Lemma flush_suspended N data n c w c1 :
  tx_holds N data (record_write_buf c) -> buffer_size_ok N -> can_send 1 c ->
  polls (S n) (inl (Unpolled flush)) c = (inl w, c1) ->
  flush_suspends N data (write_waits (S n) (sealed (tx_keys c) data CT_ApplicationData) (delegate c)) c c1.
Proof.
  intros Hh Hok Hs Hp. remember (record_write_buf c) as b eqn:Hb. destruct Hh as [buf HN|data tail HN Ht].
  { exfalso. cbn in Hp. rewrite <-Hb in Hp. cbn in Hp. by destruct n. }
  destruct (close_run N data tail c) as (buf & Hbuf & Hcl); [done|done|lia|done|done|].
  assert (wb_is_empty (record_write_buf c) = false) as He by (rewrite <-Hb; apply bool_decide_eq_false; cbn; lia).
  set (record := sealed _ _ _) in *.
  assert (polls (S n) (inl (Unpolled (io_await delegate_lens (Op_write_all record);;
    sync (on_key_schedule write_increment_counter);;
    if Blocking.flush_transport (flush_policy c) then flush_transport else mret tt)))
    (with_tx (mkWB buf 0 None) c) = (inl w, c1)) as Hrest.
  { rewrite <-Hp. unfold flush. cbn -[op_polls op_poll]. rewrite He. cbn -[op_polls op_poll]. by rewrite Hcl. }
  apply await_suspended in Hrest. cbn [view delegate_lens delegate with_tx] in Hrest. unfold write_waits.
  destruct (op_polls (S n) (inl (op_start (Op_write_all record))) (delegate c)) as [[w'|r] t] eqn:Ho; cbn [fst].
  - subst c1. destruct (write_progress _ _ _ _ _ Ho) as [Hi [k Hout]].
    split_and!; [by exists buf|done|done|]. exists (take k record). split_and!; [apply prefix_take|done|done].
  - apply op_finished in Ho. destruct (write_all_ok record (delegate c)) as (t' & Hw & Hi & Hout).
    unfold io, map_err in Hw. cbn [blocking_op] in Ho. rewrite Ho in Hw. destruct r as [[]|e| |]; simplify_eq.
    destruct Hrest as [j Hj]. eapply parks_sound; [|exact Hj]. cbn [mbind]. by apply flush_counted_parks.
Qed.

What to produce: Return a word-for-word copy of the lines above from the one holding "(with_tx (mkWB buf" through the one holding "split_and!; [by exists", with both of them included and nothing besides.

Answer box:
    (with_tx (mkWB buf 0 None) c) = (inl w, c1)) as Hrest.
  { rewrite <-Hp. unfold flush. cbn -[op_polls op_poll]. rewrite He. cbn -[op_polls op_poll]. by rewrite Hcl. }
  apply await_suspended in Hrest. cbn [view delegate_lens delegate with_tx] in Hrest. unfold write_waits.
  destruct (op_polls (S n) (inl (op_start (Op_write_all record))) (delegate c)) as [[w'|r] t] eqn:Ho; cbn [fst].
  - subst c1. destruct (write_progress _ _ _ _ _ Ho) as [Hi [k Hout]].
    split_and!; [by exists buf|done|done|]. exists (take k record). split_and!; [apply prefix_take|done|done].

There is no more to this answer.